Input data below:

Lemma storage_other_step (w : World) (e : Event) (key : string) :
  ~ In key MEMORY_STORAGE_KEYS ->
  sessionStorage (step w e) !! key = sessionStorage w !! key.
Proof.
  intros Hkey.
  assert (Hre : forall v, sessionStorage (rerender v) !! key = sessionStorage v !! key).
  { intros v. unfold rerender. cbn. apply saveEffect_other. exact Hkey. }
  destruct e as [i| |deck|]; cbn [step].
  - destruct (handleCardClick_outcome i w); try reflexivity;
      unfold scheduled, flipped; rewrite Hre; reflexivity.
  - unfold timerFires. destruct (timers w); [reflexivity|]. rewrite Hre. reflexivity.
  - unfold startGame. rewrite Hre. cbn. apply clearSessionStorage_other. exact Hkey.
  - cbn. apply clearSessionStorage_other. exact Hkey.
Qed.

End Mirror.

(** X6. From the mount on, as long as [handleComplete] is not called,
    the storage mirrors the state: after every event the four entries
    hold the current phase, match count, card array and checking flag
    as the save effect writes them.  In particular the entries are
    present again right after [startGame], which removes them before
    the render that follows saves the new game. *)
Theorem storage_mirrors_state `{Host}
        (deck : list MemoryCard) (store : gmap string string) (es : list Event) :
  forallb (fun e => negb (is_complete e)) es = true ->
  synced (run (mount deck store) es).
Proof.
  assert (Hrun : forall es w,
            forallb (fun e => negb (is_complete e)) es = true ->
            synced w -> synced (run w es)).
  { clear es. induction es as [|e es IH]; intros w Hes Hw; [exact Hw|].
    cbn in Hes. apply andb_prop in Hes as [He Hes].
    apply negb_true_iff in He.
    cbn [run foldl]. apply (IH (step w e)); auto using synced_step. }
  intros Hes. apply Hrun; [exact Hes|]. unfold mount. apply synced_rerender.
Qed.

Lemma storage_mirrors_state_witness :
  sessionStorage (run (H := browser) (mount (H := browser) unshuffledCards ∅)
                    [StartGame (rev unshuffledCards); Click 0; Click 1])
    !! MEMORY_STORAGE_KEYS_IS_CHECKING = Some "true".
Proof.
  exact (proj2 (proj2 (proj2
           (storage_mirrors_state (H := browser) unshuffledCards ∅
              [StartGame (rev unshuffledCards); Click 0; Click 1] eq_refl)))).
Defined.
(** * tempo: real-time audio analysis while playing

    A shallow embedding of the three programs of the repository:

    - [Tui]      : [main.go], the terminal UI that shows RMS amplitude and
                   dominant frequency (the command-line program that prints
                   the same two numbers has the same [Stream], statement for
                   statement);
    - [Spectrum] : the 30-band spectrum analyzer;
    - [Driver]   : the playlist loop of [main] and [playAndAnalyze];
    - [Scan]     : [scanMusicDir], the same in every program;
    - [Player]   : [main] and [playAndAnalyze] of the spectrum program;
    - [Display]  : what [View] and [printAnalysis] draw, and [Update].

    Conventions of the embedding.

    - A Go [float64] is a value of [float64] below: a real number, one of the
      two infinities, or NaN.  Arithmetic on finite values is exact; the
      special values follow IEEE 754 (x/0, 0/0, sqrt and log10 of negative
      numbers, comparisons with NaN).  Rounding, overflow and the sign of
      zero are not modelled.  Where a statement depends on rounding, the
      same code is embedded in binary64, bit for bit ([Tui64], on the
      primitive floats of Rocq: IEEE 754 binary64, round to nearest even,
      every operation rounded on its own as the Go compiler does on amd64).
    - A Go slice is a list; [copy] and indexing are written out, and an index
      out of range is the outcome [Panic].
    - The wrapped [beep.Streamer] and [fft.FFT] of go-dsp are code of other
      repositories: they are parameters of the analyzer.  [DFT] is the
      discrete Fourier transform that [fft.FFT] computes. *)

From Stdlib Require Import String Ascii Reals Lra Lia ZArith Bool List.
From Stdlib Require Floats Uint63.
Import ListNotations.

Set Implicit Arguments.

(** * float64 *)

Inductive float64 : Type :=
| Fin (r : R)
| Inf (neg : bool)
| NaN.

Module F64.

Local Open Scope R_scope.

Definition Req_b (a b : R) : bool := if Req_dec_T a b then true else false.
Definition Rlt_b (a b : R) : bool := if Rlt_dec a b then true else false.

Definition zero : float64 := Fin 0.
(** * BigQuery to Clickhouse replication asset

    A shallow embedding of [warehouse/oso_dagster/factories/bq2clickhouse.py]:
    the column type table [COLUMN_MAP], the schema translation
    [get_bq_table_columns], the derivation of the temporary table name and the
    body of [bq2clickhouse_asset], whose calls to the BigQuery, GCS and
    Clickhouse helpers are threaded through an explicit world and logged. *)

From Stdlib Require Import String Ascii List Arith Lia ZArith.
From stdpp Require Import base option list gmap strings.

Import ListNotations.
Local Open Scope string_scope.
Local Open Scope list_scope.
Local Open Scope nat_scope.

(** ** Python string operations used by the source

    A Python [str] is read as a [string], one character per element, so
    that [len] is [String.length]. *)

Module PyStr.

(** The double quote character, which the error message of
    [get_bq_table_columns] puts around the field name and type. *)
Definition dquote : string := String (ascii_of_nat 34) EmptyString.

(** [s.replace(old, new)] for one-character [old] and [new]. *)
Fixpoint replace (old new : ascii) (s : string) : string :=
  match s with
  | EmptyString => EmptyString
  | String c s' =>
      String (if Ascii.eqb c old then new else c) (replace old new s')
  end.

(** [s[0:n]]: the first [n] characters, or all of [s] when it is shorter. *)
Fixpoint slice_to (n : nat) (s : string) : string :=
  match n, s with
  | O, _ => EmptyString
  | S _, EmptyString => EmptyString
  | S n', String c s' => String c (slice_to n' s')
  end.

(** [s.rstrip(c)] for a one-character argument: drop every trailing [c]. *)
Fixpoint rstrip (c : ascii) (s : string) : string :=
  match s with
  | EmptyString => EmptyString
  | String a s' =>
      match rstrip c s' with
      | EmptyString => if Ascii.eqb a c then EmptyString else String a EmptyString
      | String b r => String a (String b r)
      end
  end.
(** Deleting the keys of the items that [bad] selects leaves the others,
    in their order. *)
Lemma fold_dict_del_filter {V : Type} (bad : pyval * V → bool)
      (d pre : list (pyval * V)) :
  Py.dict_wf (pre ++ d) →
  fold_left Py.dict_del (map fst (List.filter bad d)) (pre ++ d)
  = pre ++ List.filter (λ kv, negb (bad kv)) d.
Proof.
  revert pre. induction d as [|[k v] d IH]; intros pre Hwf; [done|].
  cbn [List.filter]. destruct (bad (k, v)) eqn:Hbad; cbn [negb map fold_left fst].
  - destruct (dict_wf_app_mid pre d k v Hwf) as [Hpre Hwf'].
    rewrite dict_del_app_fresh by done. cbn. rewrite eqb_refl. by apply IH.
  - rewrite (cons_middle (k, v) pre d) in Hwf |- *.
    rewrite app_assoc in Hwf |- *. rewrite IH by done.
    by rewrite <- app_assoc.
Qed.

Lemma filter_dict_wf {V : Type} (f : pyval * V → bool) (d : list (pyval * V)) :
  Py.dict_wf d → Py.dict_wf (List.filter f d).
Proof.
  induction d as [|[k v] d IH]; cbn; [done|].
  intros [Hfresh Hwf]. destruct (f (k, v)); cbn; [|by apply IH].
  split; [|by apply IH].
  apply dict_get_None. apply dict_get_None in Hfresh.
  rewrite Forall_forall in Hfresh |- *. intros kv Hkv.
  apply Hfresh. apply list_elem_of_In in Hkv. apply filter_In in Hkv as [Hkv _].
  by apply list_elem_of_In.
Qed.

(** Looking a key up after filtering on the values. *)
Lemma dict_get_filter {V : Type} (keep : V → bool) (d : list (pyval * V))
      (k : pyval) :
  Py.dict_wf d →
  Py.dict_get (List.filter (λ kv, keep kv.2) d) k
  = match Py.dict_get d k with
    | Some v => if keep v then Some v else None
    | None => None
    end.
Proof.
  induction d as [|[k0 v0] d IH]; cbn; [done|].
  intros [Hfresh Hwf]. destruct (Py.eqb k0 k) eqn:Hk.
  - destruct (keep v0); cbn; [by rewrite Hk|].
    rewrite IH by done. by rewrite <- (dict_get_eqb d k0 k Hk), Hfresh.
  - destruct (keep v0); cbn; [rewrite Hk|]; by apply IH.
Qed.

Lemma dict_get_filter_expired (now p : Z) (objs : list entry)
      (d : list (pyval * loc)) (k : pyval) :
  Py.dict_wf d →
  Py.dict_get (List.filter (λ kv, negb (expired_item now p objs kv)) d) k
  = match Py.dict_get d k with
    | Some l => if expired_item now p objs (k, l) then None else Some l
    | None => None
    end.
Proof.
  intros Hwf.
  rewrite (List.filter_ext _ (λ kv, negb (expired_item now p objs (k, kv.2))))
    by done.
  rewrite (dict_get_filter (λ l, negb (expired_item now p objs (k, l)))) by done.
  destruct (Py.dict_get d k) as [l|]; [|done].
  by destruct (expired_item now p objs (k, l)).
Qed.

End of Input data.

### Exercise goal
In the lines above, spot each one that contains the word "then" and copy it.

### Solution below
Definition Req_b (a b : R) : bool := if Req_dec_T a b then true else false.
Definition Rlt_b (a b : R) : bool := if Rlt_dec a b then true else false.
      String (if Ascii.eqb c old then new else c) (replace old new s')
      | EmptyString => if Ascii.eqb a c then EmptyString else String a EmptyString
    | Some v => if keep v then Some v else None
    | Some l => if expired_item now p objs (k, l) then None else Some l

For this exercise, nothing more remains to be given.